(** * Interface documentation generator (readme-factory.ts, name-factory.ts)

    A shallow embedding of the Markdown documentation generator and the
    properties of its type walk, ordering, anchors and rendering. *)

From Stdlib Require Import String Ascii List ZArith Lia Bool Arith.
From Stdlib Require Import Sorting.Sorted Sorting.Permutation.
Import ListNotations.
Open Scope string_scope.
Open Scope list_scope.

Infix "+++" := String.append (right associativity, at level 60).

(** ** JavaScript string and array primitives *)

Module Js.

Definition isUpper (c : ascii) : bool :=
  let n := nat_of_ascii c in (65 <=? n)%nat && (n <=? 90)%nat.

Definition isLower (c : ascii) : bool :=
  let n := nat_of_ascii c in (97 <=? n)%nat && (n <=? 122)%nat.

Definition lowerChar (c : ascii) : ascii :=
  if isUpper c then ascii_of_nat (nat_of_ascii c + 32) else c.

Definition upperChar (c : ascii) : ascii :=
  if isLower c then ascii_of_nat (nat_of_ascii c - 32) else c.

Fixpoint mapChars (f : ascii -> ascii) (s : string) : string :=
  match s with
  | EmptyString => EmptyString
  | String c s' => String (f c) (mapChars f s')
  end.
----
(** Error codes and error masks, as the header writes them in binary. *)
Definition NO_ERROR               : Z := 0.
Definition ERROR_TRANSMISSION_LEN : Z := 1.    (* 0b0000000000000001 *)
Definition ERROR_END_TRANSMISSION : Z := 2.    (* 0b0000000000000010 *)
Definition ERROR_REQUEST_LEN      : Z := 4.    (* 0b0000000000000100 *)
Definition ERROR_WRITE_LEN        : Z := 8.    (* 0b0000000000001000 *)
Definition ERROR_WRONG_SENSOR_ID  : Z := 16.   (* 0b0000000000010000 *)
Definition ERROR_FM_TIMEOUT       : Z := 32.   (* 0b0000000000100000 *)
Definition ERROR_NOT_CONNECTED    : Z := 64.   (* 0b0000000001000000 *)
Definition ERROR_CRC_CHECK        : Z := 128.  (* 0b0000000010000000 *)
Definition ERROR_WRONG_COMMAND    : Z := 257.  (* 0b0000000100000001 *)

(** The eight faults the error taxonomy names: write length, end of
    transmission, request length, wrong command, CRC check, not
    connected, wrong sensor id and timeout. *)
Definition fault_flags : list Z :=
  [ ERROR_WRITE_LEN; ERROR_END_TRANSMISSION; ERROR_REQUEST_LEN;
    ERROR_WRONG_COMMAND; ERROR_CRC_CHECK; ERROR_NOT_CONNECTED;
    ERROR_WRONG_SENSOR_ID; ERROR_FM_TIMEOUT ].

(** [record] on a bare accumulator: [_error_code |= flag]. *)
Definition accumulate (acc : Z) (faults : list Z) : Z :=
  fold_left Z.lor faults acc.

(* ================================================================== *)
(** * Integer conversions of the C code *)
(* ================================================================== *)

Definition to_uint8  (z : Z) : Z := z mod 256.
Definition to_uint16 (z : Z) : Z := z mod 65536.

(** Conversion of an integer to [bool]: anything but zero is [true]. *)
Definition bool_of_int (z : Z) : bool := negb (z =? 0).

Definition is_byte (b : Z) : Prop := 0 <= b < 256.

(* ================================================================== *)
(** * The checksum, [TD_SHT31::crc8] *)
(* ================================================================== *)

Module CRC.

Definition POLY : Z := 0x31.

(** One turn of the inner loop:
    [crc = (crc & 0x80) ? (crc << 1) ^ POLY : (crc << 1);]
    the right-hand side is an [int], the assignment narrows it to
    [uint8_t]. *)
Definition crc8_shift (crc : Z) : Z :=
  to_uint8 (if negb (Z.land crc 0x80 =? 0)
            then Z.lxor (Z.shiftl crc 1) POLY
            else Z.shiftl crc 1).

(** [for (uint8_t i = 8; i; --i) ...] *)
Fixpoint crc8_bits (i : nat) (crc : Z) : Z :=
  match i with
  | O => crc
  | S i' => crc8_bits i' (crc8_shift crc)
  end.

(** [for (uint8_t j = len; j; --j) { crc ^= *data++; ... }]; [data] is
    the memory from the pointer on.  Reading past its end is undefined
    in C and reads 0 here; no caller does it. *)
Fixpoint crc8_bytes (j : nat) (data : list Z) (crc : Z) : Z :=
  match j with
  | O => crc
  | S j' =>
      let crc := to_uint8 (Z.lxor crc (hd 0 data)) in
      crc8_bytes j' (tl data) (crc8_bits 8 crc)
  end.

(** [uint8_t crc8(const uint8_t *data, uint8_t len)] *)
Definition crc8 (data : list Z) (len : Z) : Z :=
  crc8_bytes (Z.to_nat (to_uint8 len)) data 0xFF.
----
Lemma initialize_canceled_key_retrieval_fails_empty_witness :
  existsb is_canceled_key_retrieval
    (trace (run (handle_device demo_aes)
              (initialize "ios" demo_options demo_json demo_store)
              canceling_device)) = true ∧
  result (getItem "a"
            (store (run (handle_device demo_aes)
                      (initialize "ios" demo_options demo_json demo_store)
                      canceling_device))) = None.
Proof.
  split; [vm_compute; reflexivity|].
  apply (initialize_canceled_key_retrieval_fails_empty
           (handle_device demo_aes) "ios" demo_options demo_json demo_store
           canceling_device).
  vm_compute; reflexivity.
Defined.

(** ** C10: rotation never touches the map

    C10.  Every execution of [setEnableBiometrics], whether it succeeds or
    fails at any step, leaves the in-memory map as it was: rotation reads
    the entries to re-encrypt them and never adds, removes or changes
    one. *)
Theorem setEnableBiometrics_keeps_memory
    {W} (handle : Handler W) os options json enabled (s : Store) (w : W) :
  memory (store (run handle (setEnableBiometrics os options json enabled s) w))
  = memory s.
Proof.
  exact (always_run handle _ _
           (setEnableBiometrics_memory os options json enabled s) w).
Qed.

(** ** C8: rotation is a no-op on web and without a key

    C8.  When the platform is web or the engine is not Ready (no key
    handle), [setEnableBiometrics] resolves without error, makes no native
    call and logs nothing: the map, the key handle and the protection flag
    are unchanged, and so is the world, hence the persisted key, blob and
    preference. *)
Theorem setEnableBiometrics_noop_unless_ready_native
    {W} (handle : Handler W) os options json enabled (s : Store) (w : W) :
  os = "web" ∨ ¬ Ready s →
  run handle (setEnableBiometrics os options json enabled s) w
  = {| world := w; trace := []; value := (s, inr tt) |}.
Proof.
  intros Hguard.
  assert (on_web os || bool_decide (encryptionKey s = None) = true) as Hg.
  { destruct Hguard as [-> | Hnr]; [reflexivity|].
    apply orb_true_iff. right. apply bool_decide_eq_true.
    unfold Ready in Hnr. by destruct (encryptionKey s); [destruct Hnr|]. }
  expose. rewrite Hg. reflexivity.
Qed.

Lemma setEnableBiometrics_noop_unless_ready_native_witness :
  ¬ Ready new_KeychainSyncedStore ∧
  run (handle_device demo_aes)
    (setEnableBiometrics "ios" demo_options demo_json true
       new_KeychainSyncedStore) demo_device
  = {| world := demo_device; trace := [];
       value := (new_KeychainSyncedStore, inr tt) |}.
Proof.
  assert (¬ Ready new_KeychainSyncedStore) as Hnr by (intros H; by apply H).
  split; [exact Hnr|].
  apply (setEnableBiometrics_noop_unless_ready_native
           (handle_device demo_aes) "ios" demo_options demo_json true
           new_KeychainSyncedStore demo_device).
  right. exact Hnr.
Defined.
----
## EXERCISE DESCRIPTION
Copy the stretch of the records above that runs from the line with "(** * Interface" through the line with "if isUpper c". Both end lines belong in the copy, and nothing else does.

## REPLY TO THE EXERCISE
(** * Interface documentation generator (readme-factory.ts, name-factory.ts)

    A shallow embedding of the Markdown documentation generator and the
    properties of its type walk, ordering, anchors and rendering. *)

From Stdlib Require Import String Ascii List ZArith Lia Bool Arith.
From Stdlib Require Import Sorting.Sorted Sorting.Permutation.
Import ListNotations.
Open Scope string_scope.
Open Scope list_scope.

Infix "+++" := String.append (right associativity, at level 60).

(** ** JavaScript string and array primitives *)

Module Js.

Definition isUpper (c : ascii) : bool :=
  let n := nat_of_ascii c in (65 <=? n)%nat && (n <=? 90)%nat.

Definition isLower (c : ascii) : bool :=
  let n := nat_of_ascii c in (97 <=? n)%nat && (n <=? 122)%nat.

Definition lowerChar (c : ascii) : ascii :=
  if isUpper c then ascii_of_nat (nat_of_ascii c + 32) else c.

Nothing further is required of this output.